December 1998
The State of Optical Character Recognition
Arthur Gingrande
Whether bundled with your scanner, embedded in your forms processing or customized for your app, OCR is more accurate and versatile than ever before. Here's a rundown on the technology and a recap of leading products.
The old proverb inspires a riddle for imaging geeks: when is a picture not worth a thousand words? OCR buffs know the answer: when it's a picture of a thousand words. The logic behind the answer, of course, is that pictures of words are not computer-usable data by themselves. To become real information, their bitmap images must be converted into ASCII data by using optical character recognition. In addition to being a conversion tool, OCR is also a form of data compression, due to the fact that ASCII characters take up less than 10% of the disk space of their corresponding bitmap representation.
OCR refers to optical recognition of machine-printed characters. It has been in use for more than 40 years. Originally a "dumb" application based upon template matching and feature extraction, OCR has evolved into a "smart" application that employs neural networks, topological analysis and other sophisticated technologies to accurately classify characters. OCR should not be confused with ICR (intelligent character recognition), which relies on similar innovations and has come to mean recognition of hand printed characters.
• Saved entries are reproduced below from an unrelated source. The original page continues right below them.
(* ===== verification/HttpTests.v ===== *)
(** * HttpTests: the request tests of the integration test package

    The eleven test functions under "HTTP Tests" of src/example_main.go
    (lines 250-419).  Each builds a payload, marshals it, builds a
    request and a response recorder, and checks the recorder's status
    code.  No test hands its request to a router or a handler: the
    code it checks is the one [httptest.NewRecorder] starts with.

    A payload ([map[string]interface{}] and the values the tests put
    in it) is a [Payload]; [json.Marshal] is the environment, a
    parameter of the tests; [http.NewRequest] builds a request record
    from a method and a URL that are well formed, as the literals of
    the tests are; the recorder is a [Handlers.Response] with the
    status 200 and nothing written. *)

From Corelib Require Import PrimFloat.
From Stdlib Require Import Ascii String ZArith.
From stdpp Require Import base tactics option list strings gmap.
From S2P Require Import Prelude Reflect Testing Entities Meta Parse Hooks Repo Handlers.

#[local] Set Warnings "-inexact-float".

Module HttpTests.
Import Testing.Testing Handlers.Handlers.

(** The values of the payloads: strings, integers, floats, slices and
    maps from strings; a map literal keeps the order it is written
    in. *)
#[warning="-register-all"]
Inductive Payload : Type :=
| PString (s : string)
| PInt (n : Z)
| PFloat (x : float)
| PList (items : list Payload)
| PMap (entries : list (string * Payload)).

(** [*http.Request], as far as the tests build it. *)
Record HttpRequest : Type := mkHttpRequest {
  Method : string;
  URL : string;
  Header : list (string * string);
  ReqBody : option string;
}.

(** [bytes.NewBuffer(body)] *)
Definition bytes_NewBuffer (body : string) : option string := Some body.

(** [http.NewRequest(method, url, body)] for a valid method and URL. *)
Definition http_NewRequest (method url : string) (body : option string)
  : HttpRequest * error :=
  (mkHttpRequest method url [] body, nil_error).

(** [req.Header.Set(key, value)] *)
Definition Header_Set (req : HttpRequest) (key value : string) : HttpRequest :=
  mkHttpRequest (Method req) (URL req)
    ((key, value) :: List.filter (fun kv => negb (bool_decide (kv.1 = key))) (Header req))
    (ReqBody req).

(** [httptest.NewRecorder()]: status 200, nothing written. *)
Definition httptest_NewRecorder : Response := mkResponse StatusOK [] BodyNone.

(** [w.Code] *)
Definition Code (w : Response) : nat := status w.

Section tests.
Context (json_Marshal : Payload -> string * error).

Definition TestTagCreateRequest : Test unit :=
  let payload := PMap [("label", PString "Electronics"); ("color", PString "#FF5733")] in
  let '(body, _) := json_Marshal payload in
  let '(req, _) := http_NewRequest "POST" "/tag" (bytes_NewBuffer body) in
  let req := Header_Set req "Content-Type" "application/json" in
  let w := httptest_NewRecorder in
  when (bool_decide (Code w <> StatusCreated) && bool_decide (Code w <> StatusOK))
    (Errorf "Expected status 200/201, got %d" [AInt (Z.of_nat (Code w))]).

Definition TestTagListRequest : Test unit :=
  let '(_, _) := http_NewRequest "GET" "/tag?page=1&limit=10" None in
  let w := httptest_NewRecorder in
  when (bool_decide (Code w <> StatusOK))
    (Errorf "Expected status 200, got %d" [AInt (Z.of_nat (Code w))]).

Definition TestTagDetailRequest : Test unit :=
  let '(_, _) := http_NewRequest "GET" "/tag/1" None in
  let w := httptest_NewRecorder in
  when (bool_decide (Code w <> StatusOK))
    (Errorf "Expected status 200, got %d" [AInt (Z.of_nat (Code w))]).

Definition TestTagUpdateRequest : Test unit :=
  let payload :=
    PMap [("label", PString "Updated Electronics"); ("color", PString "#00FF00")] in
  let '(body, _) := json_Marshal payload in
  let '(req, _) := http_NewRequest "PUT" "/tag/1" (bytes_NewBuffer body) in
  let req := Header_Set req "Content-Type" "application/json" in
  let w := httptest_NewRecorder in
  when (bool_decide (Code w <> StatusOK))
    (Errorf "Expected status 200, got %d" [AInt (Z.of_nat (Code w))]).

Definition TestTagDeleteRequest : Test unit :=
  let '(_, _) := http_NewRequest "DELETE" "/tag/1" None in
  let w := httptest_NewRecorder in
  when (bool_decide (Code w <> StatusOK) && bool_decide (Code w <> StatusNoContent))
    (Errorf "Expected status 200/204, got %d" [AInt (Z.of_nat (Code w))]).

Definition TestProductCreateRequest : Test unit :=
  let payload :=
    PMap [("name", PString "Laptop");
          ("description", PString "High-performance laptop");
          ("userID", PInt 1);
          ("productItems",
           PList [PMap [("name", PString "Item 1"); ("pricePerUnit", PFloat 99.99);
                        ("quantity", PInt 5); ("totalPrice", PFloat 499.95)]]);
          ("tagIDs", PList [PInt 1; PInt 2])] in
  let '(body, _) := json_Marshal payload in
  let '(req, _) := http_NewRequest "POST" "/product" (bytes_NewBuffer body) in
  let req := Header_Set req "Content-Type" "application/json" in
  let w := httptest_NewRecorder in
  when (bool_decide (Code w <> StatusCreated) && bool_decide (Code w <> StatusOK))
    (Errorf "Expected status 200/201, got %d" [AInt (Z.of_nat (Code w))]).

Definition TestProductListRequest : Test unit :=
  let '(_, _) := http_NewRequest "GET" "/product?page=1&limit=10" None in
  let w := httptest_NewRecorder in
  when (bool_decide (Code w <> StatusOK))
    (Errorf "Expected status 200, got %d" [AInt (Z.of_nat (Code w))]).

Definition TestProductDetailRequest : Test unit :=
  let '(_, _) := http_NewRequest "GET" "/product/1" None in
  let w := httptest_NewRecorder in
  when (bool_decide (Code w <> StatusOK))
    (Errorf "Expected status 200, got %d" [AInt (Z.of_nat (Code w))]).

Definition TestProductUpdateRequest : Test unit :=
  let payload :=
    PMap [("name", PString "Updated Laptop");
          ("description", PString "High-performance laptop with updated specs");
          ("userID", PInt 1);
          ("productItems",
           PList [PMap [("name", PString "Item 1"); ("pricePerUnit", PFloat 109.99);
                        ("quantity", PInt 5); ("totalPrice", PFloat 549.95)]]);
          ("tagIDs", PList [PInt 1; PInt 2; PInt 3])] in
  let '(body, _) := json_Marshal payload in
  let '(req, _) := http_NewRequest "PUT" "/product/1" (bytes_NewBuffer body) in
  let req := Header_Set req "Content-Type" "application/json" in
  let w := httptest_NewRecorder in
  when (bool_decide (Code w <> StatusOK))
    (Errorf "Expected status 200, got %d" [AInt (Z.of_nat (Code w))]).

Definition TestProductDeleteRequest : Test unit :=
  let '(_, _) := http_NewRequest "DELETE" "/product/1" None in
  let w := httptest_NewRecorder in
  when (bool_decide (Code w <> StatusOK) && bool_decide (Code w <> StatusNoContent))
    (Errorf "Expected status 200/204, got %d" [AInt (Z.of_nat (Code w))]).

Definition TestProductCreateMinimal : Test unit :=
  let payload := PMap [("name", PString "Phone"); ("userID", PInt 1)] in
  let '(body, _) := json_Marshal payload in
  let '(req, _) := http_NewRequest "POST" "/product" (bytes_NewBuffer body) in
  let req := Header_Set req "Content-Type" "application/json" in
  let w := httptest_NewRecorder in
  when (bool_decide (Code w <> StatusCreated) && bool_decide (Code w <> StatusOK))
    (Errorf "Expected status 200/201, got %d" [AInt (Z.of_nat (Code w))]).

Definition tests : list (string * Test unit) :=
  [ ("TestTagCreateRequest", TestTagCreateRequest);
    ("TestTagListRequest", TestTagListRequest);
    ("TestTagDetailRequest", TestTagDetailRequest);
    ("TestTagUpdateRequest", TestTagUpdateRequest);
    ("TestTagDeleteRequest", TestTagDeleteRequest);
    ("TestProductCreateRequest", TestProductCreateRequest);
    ("TestProductListRequest", TestProductListRequest);
    ("TestProductDetailRequest", TestProductDetailRequest);
    ("TestProductUpdateRequest", TestProductUpdateRequest);
    ("TestProductDeleteRequest", TestProductDeleteRequest);
    ("TestProductCreateMinimal", TestProductCreateMinimal) ].

End tests.

(** ** What the request tests check *)

(** The descriptor of the test package's Tag and the handlers over the
    in-memory table. *)
Definition tag_meta : Meta.Meta.EntityMeta :=
  Parse.Parse.describe "test" "Tag"
    (default [] (struct_fields Entities.Entities.TestPkg.Tag)).

(** Every request test passes whatever [json.Marshal] returns, with an
    empty log: the status it checks is the recorder's initial 200,
    since the request is never served. *)
Theorem request_tests_pass json_Marshal :
  Forall (fun test => test.2 new_T = (new_T, Some tt)) (tests json_Marshal).
Proof.
  unfold tests. repeat constructor; simpl;
    unfold TestTagCreateRequest, TestTagUpdateRequest, TestProductCreateRequest,
      TestProductUpdateRequest, TestProductCreateMinimal;
    by destruct (json_Marshal _).
Qed.

(** The request tests never serve their request: each of the eleven
    passes whatever [json.Marshal] returns, with an empty log, and
    [TestTagDetailRequest] does while the handler, had it been given
    the request GET /tag/1 on an empty database, answers 404. *)
Theorem request_tests_unserved json_Marshal :
  Forall (fun test => test.2 new_T = (new_T, Some tt)) (tests json_Marshal) /\
  status <$> (fst <$> GetHandler handlers tag_meta (request "" "1") Repo.Repo.empty_table)
  = Ok StatusNotFound.
Proof. split; [apply request_tests_pass|vm_compute; reflexivity]. Qed.

End HttpTests.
OCR use breaks out over four major application areas: automated forms processing, text recognition, content recognition and raster-to-vector conversion. While all utilize the same OCR engines, they differ significantly in configuration and support requirements.
Forms Processing
Because forms are primarily a means for formally communicating structured data, forms processing OCR deals with what is, for the most part, expected. Form recognition zones are tightly defined in terms of location and attributes. Typically, data fields are located by creating a form template that maps out the coordinates of the recognition zones. These zones are then defined in terms of the number of expected characters, character type (alpha, numeric or alphanumeric), field type (date, social security number, etc.) and field syntax (predefined alpha and numeric order of characters). Sophisticated forms removal software, provided independently of the OCR software, is used to drop out the "passive" form data from the "active" machine printed data.
Forms processing accuracy tends to be greater than text recognition accuracy for a number of reasons. There are fewer fonts to classify: most machine print on forms is Times Roman, Arial (Helvetica) or Courier. All data is predefined on form templates, which gives the OCR engine advance and precise notice of what to expect.
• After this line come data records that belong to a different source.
(* ===== verification/AppTests.v ===== *)
(** * AppTests: the tests of the application and its options

    The seven test functions of src/goblar/app_test.go and the five of
    src/goblar/options_test.go (package goblar), statement by
    statement, with the entity [TestEntity] and the two struct types
    [TestRegisterMultiple] declares.  The tests of the options apply
    the options to a configuration and read it back; the tests of the
    application build an application and, in three of them, register
    models.

    [gorm.Open] is a parameter.  A test that registers takes the store
    of the parser and the state of the database it opens, and returns
    what it leaves; the package never resets the parser's registry, so
    the store a test finds is the one the tests before it left.  A
    middleware is a function from handlers to handlers. *)

From Stdlib Require Import Ascii String ZArith Lia.
From stdpp Require Import base tactics option list strings gmap.
From S2P Require Import Prelude Reflect Testing Entities Meta Parse App FlowTests.

Module AppTests.
Import Testing.Testing Entities.Entities Meta.Meta Parse.Parse App.App.

Definition TestEntity : GoType :=
  TStruct "goblar" "TestEntity" (fields_of
    [ ("ID", TBasic BUint, []);
      ("Name", TBasic BString, []) ]).

Definition TestRegisterMultiple_User : GoType :=
  TStruct "goblar" "User" (fields_of
    [ ("ID", TBasic BUint, []);
      ("Name", TBasic BString, []) ]).

Definition TestRegisterMultiple_Product : GoType :=
  TStruct "goblar" "Product" (fields_of
    [ ("ID", TBasic BUint, []);
      ("Title", TBasic BString, []);
      ("Price", TBasic BFloat64, []) ]).

Section tests.
Context {DB Handler : Type} `{Migrator DB}.
Context (gorm_Open : string -> option unit * error).

#[local] Abbreviation Middleware := (Handler -> Handler).
#[local] Abbreviation Application := (App unit Middleware Handler).
#[local] Abbreviation Config := (config unit Middleware).

(** ** app_test.go *)

Definition TestNew : Test unit :=
  let app : Application := New [] in
  _ ← when (is_nil (Some app)) (Fatal [AString "expected app to be non-nil"]);
  _ ← when (is_nil (Some (registry app)))
        (Fatal [AString "expected registry to be initialized"]);
  when (negb (is_nil (App.db app)))
    (Fatal [AString "expected db to be nil without WithDB option"]).

Definition TestNewWithDB : Test unit :=
  let '(db, err) := gorm_Open ":memory:" in
  _ ← when (bool_decide (err <> nil_error)) (Fatal [AError err]);
  let app : Application := New [WithDB db] in
  _ ← when (is_nil (Some app)) (Fatal [AString "expected app to be non-nil"]);
  when (bool_decide (App.db app <> db)) (Fatal [AString "expected db to be set"]).

Definition TestNewWithAddress : Test unit :=
  let app : Application := New [WithAddress ":3000"] in
  when (bool_decide (addr (cfg app) <> ":3000"))
    (Fatalf "expected address :3000, got %s" [AString (addr (cfg app))]).

Definition TestNewWithMultipleOptions : Test unit :=
  let '(db, err) := gorm_Open ":memory:" in
  _ ← when (bool_decide (err <> nil_error)) (Fatal [AError err]);
  let app : Application := New [WithDB db; WithAddress ":9000"] in
  _ ← when (bool_decide (App.db app <> db)) (Fatal [AString "expected db to be set"]);
  when (bool_decide (addr (cfg app) <> ":9000"))
    (Fatal [AString "expected address to be :9000"]).

Definition TestRegisterWithoutDB (st : Store) (dbst : DB) : Test (Store * DB) :=
  let app : Application := New [] in
  '(err, app, st, dbst) ← or_panic (Register [new_of TestEntity] app st dbst);
  _ ← when (bool_decide (err = nil_error))
        (Fatal [AString "expected error when registering without database"]);
  mret (st, dbst).

Definition TestRegisterValid (st : Store) (dbst : DB) : Test (Store * DB) :=
  let '(db, err) := gorm_Open ":memory:" in
  _ ← when (bool_decide (err <> nil_error)) (Fatal [AError err]);
  let app : Application := New [WithDB db] in
  '(err, app, st, dbst) ← or_panic (Register [new_of TestEntity] app st dbst);
  _ ← when (bool_decide (err <> nil_error))
        (Fatalf "expected no error, got %v" [AError err]);
  _ ← when (bool_decide (size (registry app) = 0))
        (Fatal [AString "expected entity in registry"]);
  mret (st, dbst).

Definition TestRegisterMultiple (st : Store) (dbst : DB) : Test (Store * DB) :=
  let '(db, err) := gorm_Open ":memory:" in
  _ ← when (bool_decide (err <> nil_error)) (Fatal [AError err]);
  let app : Application := New [WithDB db] in
  '(err, app, st, dbst) ←
    or_panic (Register [new_of TestRegisterMultiple_User;
                        new_of TestRegisterMultiple_Product] app st dbst);
  _ ← when (bool_decide (err <> nil_error))
        (Fatalf "expected no error, got %v" [AError err]);
  _ ← when (bool_decide (size (registry app) <> 2))
        (Fatalf "expected 2 entities in registry, got %d"
           [AInt (Z.of_nat (size (registry app)))]);
  mret (st, dbst).

(** ** options_test.go *)

Definition TestWithDB : Test unit :=
  let '(db, err) := gorm_Open ":memory:" in
  _ ← when (bool_decide (err <> nil_error)) (Fatal [AError err]);
  let cfg : Config := newConfig in
  let opt := WithDB db in
  let cfg := opt cfg in
  when (bool_decide (cfg_db cfg <> db)) (Fatal [AString "expected db to be set"]).

Definition TestWithAddress : Test unit :=
  let cfg : Config := newConfig in
  let opt := WithAddress ":5000" in
  let cfg := opt cfg in
  when (bool_decide (addr cfg <> ":5000"))
    (Fatalf "expected address :5000, got %s" [AString (addr cfg)]).

Definition TestWithMiddleware : Test unit :=
  let cfg : Config := newConfig in
  let middleware1 : Middleware := fun h => h in
  let middleware2 : Middleware := fun h => h in
  let cfg := WithMiddleware middleware1 cfg in
  let cfg := WithMiddleware middleware2 cfg in
  when (bool_decide (length (middleware cfg) <> 2))
    (Fatalf "expected 2 middlewares, got %d" [AInt (Z.of_nat (length (middleware cfg)))]).

Definition TestConfig_Apply : Test unit :=
  let '(db, err) := gorm_Open ":memory:" in
  _ ← when (bool_decide (err <> nil_error)) (Fatal [AError err]);
  let cfg : Config := newConfig in
  let cfg := apply cfg [WithDB db; WithAddress ":7000"] in
  _ ← when (bool_decide (cfg_db cfg <> db)) (Fatal [AString "expected db to be set"]);
  when (bool_decide (addr cfg <> ":7000"))
    (Fatalf "expected address :7000, got %s" [AString (addr cfg)]).

Definition TestNewConfig_Defaults : Test unit :=
  let cfg : Config := newConfig in
  _ ← when (bool_decide (addr cfg <> ":8080"))
        (Fatalf "expected default address :8080, got %s" [AString (addr cfg)]);
  _ ← when (negb (is_nil (cfg_db cfg))) (Fatal [AString "expected db to be nil by default"]);
  when (bool_decide (length (middleware cfg) <> 0))
    (Fatal [AString "expected no middleware by default"]).

(** ** The package *)

(** A test that leaves the variables of the package alone. *)
Definition alone (test : Test unit) (st : Store) (dbst : DB) : Test (Store * DB) :=
  _ ← test; mret (st, dbst).

(** The test functions of the package, in the order the files and the
    functions come. *)
Definition tests : list (string * (Store -> DB -> Test (Store * DB))) :=
  [ ("TestNew", alone TestNew);
    ("TestNewWithDB", alone TestNewWithDB);
    ("TestNewWithAddress", alone TestNewWithAddress);
    ("TestNewWithMultipleOptions", alone TestNewWithMultipleOptions);
    ("TestRegisterWithoutDB", TestRegisterWithoutDB);
    ("TestRegisterValid", TestRegisterValid);
    ("TestRegisterMultiple", TestRegisterMultiple);
    ("TestWithDB", alone TestWithDB);
    ("TestWithAddress", alone TestWithAddress);
    ("TestWithMiddleware", alone TestWithMiddleware);
    ("TestConfig_Apply", alone TestConfig_Apply);
    ("TestNewConfig_Defaults", alone TestNewConfig_Defaults) ].

End tests.

(** ** The tests pass *)

Section tests_pass.
Context {DB Handler : Type} `{Migrator DB}.
Context (gorm_Open : string -> option unit * error).
Hypothesis open_ok : gorm_Open ":memory:" = (Some tt, nil_error).
Hypothesis migrate_ok : forall model dbst, (AutoMigrate model dbst).2 = nil_error.

Lemma alone_passes test st (dbst : DB) :
  passing test (fun _ => True) -> passing (alone test st dbst) (fun r => r.1 = st).
Proof.
  intros Ht. unfold alone. apply (passing_bind _ _ (fun _ => True)); [done|].
  intros _ _. by apply passing_ret.
Qed.

(** The tests that register nothing. *)
Lemma option_tests_pass :
  Forall (fun test : Test unit => passing test (fun _ => True))
    [ TestNew (Handler:=Handler); TestNewWithDB (Handler:=Handler) gorm_Open;
      TestNewWithAddress (Handler:=Handler);
      TestNewWithMultipleOptions (Handler:=Handler) gorm_Open;
      TestWithDB (Handler:=Handler) gorm_Open; TestWithAddress (Handler:=Handler);
      TestWithMiddleware (Handler:=Handler); TestConfig_Apply (Handler:=Handler) gorm_Open;
      TestNewConfig_Defaults (Handler:=Handler) ].
Proof.
  repeat constructor;
    unfold TestNew, TestNewWithDB, TestNewWithAddress, TestNewWithMultipleOptions,
      TestWithDB, TestWithAddress, TestWithMiddleware, TestConfig_Apply,
      TestNewConfig_Defaults;
    rewrite ?open_ok; repeat pass_step; done.
Qed.

(** ** The tests that register *)

Lemma Register_open models (a : App unit (Handler -> Handler) Handler) st (dbst : DB) :
  App.db a = Some tt -> Register models a st dbst = register_models models a st dbst.
Proof. unfold Register. by intros ->. Qed.

(** One turn of the loop of [Register] on [&T{}]. *)
Lemma register_new_of pkg name fields rest
    (a : App unit (Handler -> Handler) Handler) st (dbst : DB) :
  wf_store st -> dotless pkg = true -> dotless name = true ->
  exists p st1,
    wf_store st1 /\
    register_models (new_of (TStruct pkg name fields) :: rest) a st dbst
    = register_models rest
        (mkApp (App.db a) (router a) (cfg a) (<[name := p]> (registry a))) st1
        (AutoMigrate (new_of (TStruct pkg name fields)) dbst).1.
Proof.
  intros Hwf Hp Hn.
  destruct (register_models_struct pkg name fields _ rest a st dbst Hwf Hp Hn
              (migrate_ok (new_of (TStruct pkg name fields)) dbst))
    as (p & st1 & Hwf1 & _ & Heq).
  by exists p, st1.
Qed.

Lemma TestRegisterWithoutDB_passes st (dbst : DB) :
  passing (TestRegisterWithoutDB (Handler:=Handler) st dbst) (fun r => r.1 = st).
Proof. unfold TestRegisterWithoutDB. repeat pass_step. done. Qed.

Lemma TestRegisterValid_passes st (dbst : DB) :
  wf_store st ->
  passing (TestRegisterValid (Handler:=Handler) gorm_Open st dbst) (fun r => wf_store r.1).
Proof.
  intros Hwf. unfold TestRegisterValid, TestEntity. rewrite open_ok. repeat pass_step.
  rewrite Register_open by done.
  edestruct (register_new_of "goblar" "TestEntity") as (p & st1 & Hwf1 & ->);
    [done..|].
  cbn [register_models]. repeat pass_step. done.
Qed.

Lemma TestRegisterMultiple_passes st (dbst : DB) :
  wf_store st ->
  passing (TestRegisterMultiple (Handler:=Handler) gorm_Open st dbst)
          (fun r => wf_store r.1).
Proof.
  intros Hwf. unfold TestRegisterMultiple, TestRegisterMultiple_User,
    TestRegisterMultiple_Product. rewrite open_ok. repeat pass_step.
  rewrite Register_open by done.
  edestruct (register_new_of "goblar" "User") as (p1 & st1 & Hwf1 & ->); [done..|].
  edestruct (register_new_of "goblar" "Product") as (p2 & st2 & Hwf2 & ->); [done..|].
  cbn [register_models]. repeat pass_step. done.
Qed.

(** C32. Every test of the application and of its options passes on every
    store that satisfies the parser's invariant, when the database
    opens and the migrations succeed, and leaves a store that
    satisfies the invariant: the tests pass in any order. *)
Theorem application_tests_pass st (dbst : DB) :
  wf_store st ->
  Forall (fun test => passing (test.2 st dbst) (fun r => wf_store r.1))
         (tests (Handler:=Handler) gorm_Open).
Proof.
  intros Hwf. pose proof option_tests_pass as Hopt.
  repeat match goal with H : Forall _ (_ :: _) |- _ => apply Forall_cons in H as [? H] end.
  assert (forall test, passing test (fun _ => True) ->
            passing (alone test st dbst) (fun r => wf_store r.1)) as Halone.
  { intros test Ht. eapply passing_consequence; [by apply alone_passes|]. by intros r ->. }
  repeat constructor; simpl; auto using TestRegisterValid_passes, TestRegisterMultiple_passes.
  eapply passing_consequence; [apply TestRegisterWithoutDB_passes|]. by intros r ->.
Qed.

End tests_pass.

(** The tests from the registry of a starting program, on a database
    that records its migrations. *)
Lemma application_tests_pass_witness :
  Forall (fun test => passing (test.2 init []) (fun r => wf_store r.1))
         (tests (H:=log_Migrator) (Handler:=unit) FlowTests.FlowTests.open_memory).
Proof.
  apply (application_tests_pass (H:=log_Migrator) FlowTests.FlowTests.open_memory eq_refl);
    [done|apply wf_store_init].
Defined.

End AppTests.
Validation routines can be set up that compare interrelated data fields with each other. For instance, recognized columns of numbers can be added up and checked against the "sum" data field. Moreover, application-specific dictionaries (e.g., product names and codes) and lookup tables (e.g., ZIP codes) can be used to verify certain words that are unique to a particular application.
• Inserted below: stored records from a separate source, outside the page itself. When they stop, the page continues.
(** C10. Reading the cart of a session that has no cart yet creates an
    empty cart for it and answers the empty summary. The handler has no
    error answer: in every state and for every session id it answers the
    summary of the cart that the session has afterwards. A missing or
    empty session id reads the cart of the default session. *)
Theorem get_cart_of_unseen_session (w : World) (session_id : option string) :
  w_carts w !! session_key session_id = None ->
  let '(summary, w') := Api.get_cart session_id w in
  sum_items summary = [] /\ sum_total_items summary = 0%nat
  /\ sum_unique_items summary = 0%nat
  /\ w_carts w' = <[session_key session_id := fresh_cart w]> (w_carts w)
  /\ cart_items (fresh_cart w) = []
  /\ w_data w' = w_data w
  /\ session_key None = "default" /\ session_key (Some "") = "default"
  /\ forall v sid,
       exists cart,
         w_carts (snd (Api.get_cart sid v)) !! session_key sid = Some cart
         /\ fst (Api.get_cart sid v) = summary_of cart.
Proof.
  intros Hnone. unfold Api.get_cart, get_summary, bind, ret.
  rewrite (get_cart_fresh _ _ Hnone). simpl. repeat split.
  intros v sid.
  destruct (CartManager.get_cart sid v) as [cart v'] eqn:Hget.
  exists cart. split; [|reflexivity].
  now destruct (get_cart_stored _ _ _ _ Hget).
Qed.

End SummaryFacts.

Lemma get_cart_of_unseen_session_witness :
  let '(summary, w') := Api.get_cart (Some "till-7") (sample_world [cola]) in
  sum_items summary = [] /\ sum_total_items summary = 0%nat
  /\ sum_unique_items summary = 0%nat
  /\ w_carts w' =
       <[CartManager.session_key (Some "till-7")
           := fresh_cart (sample_world [cola])]> (w_carts (sample_world [cola]))
  /\ cart_items (fresh_cart (sample_world [cola])) = []
  /\ w_data w' = w_data (sample_world [cola])
  /\ CartManager.session_key None = "default"
  /\ CartManager.session_key (Some "") = "default"
  /\ forall v sid,
       exists cart,
         w_carts (snd (Api.get_cart sid v)) !! CartManager.session_key sid
           = Some cart
         /\ fst (Api.get_cart sid v) = CartManager.summary_of cart.
Proof.
  apply (get_cart_of_unseen_session (sample_world [cola]) (Some "till-7")).
  reflexivity.
Defined.

(** ** Adding lines *)

Section AddFacts.

Import CartManager.

Implicit Types (w : World) (session_id : option string).

Lemma same_elsewhere_refl session_id w : same_elsewhere session_id w w.
Proof. repeat split. Qed.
Vendors that supply OCR engines to forms processing software developers for resale include Mitek (San Diego, CA 619-635-5900 www.miteksys.com), AEG from Siemens/CGK (Vienna, VA 703-848-2117 www.cgk.de), Caere (Los Gatos, CA 408-395-7000 www.caere.com), ScanSoft (formerly Xerox Imaging Systems, Peabody, MA 978-977-2000 www.scansoft.com ) and NewSoft America (Fremont, CA 510-445-8600), which acquired Maxsoft Ocron's OCR product line.
Major applications in forms processing are defined by industry and by form type, and include processing of medical claims, internal revenue forms, surveys, warranty cards, catalogue orders, credit card applications, remittances, mutual funds forms, proxy statements and all manner of state and local government forms.
Text Recognition
Text recognition deals with more unknowns than forms processing. The biggest difference is the increase in the number of fonts that must be classified. The dictionary used in text recognition is generic (e.g., English or Spanish), not specific (e.g., a specific manufacturer's product codes). Validation routines are non-existent, and format detection is extremely complex. OCR software must be able to accurately segment text from photographs, illustrations, and other graphic objects. If the physical layout of the page is an important factor, then the OCR software must be able to retain and reproduce the original format of the page (format retention capability) so that a printed version of the OCR translation would closely reproduce the bitmap image of the page.
With such broad requirements and so many variables to accommodate, it's not surprising that OCR accuracy in text recognition is lower than it is in forms processing. For example, the norm for recognition on a per-character basis in forms processing is equivalent to a human, which is defined as 99.5%. In a pure text environment, this figure could drop to as low as 98%, depending upon font size and complexity of the page format.
Because of its very nature, automated forms processing is high-volume, batch-oriented and accuracy-intensive. The same holds true for high-production business text recognition applications, such as resume processing and recognition of legal documents (litigation support).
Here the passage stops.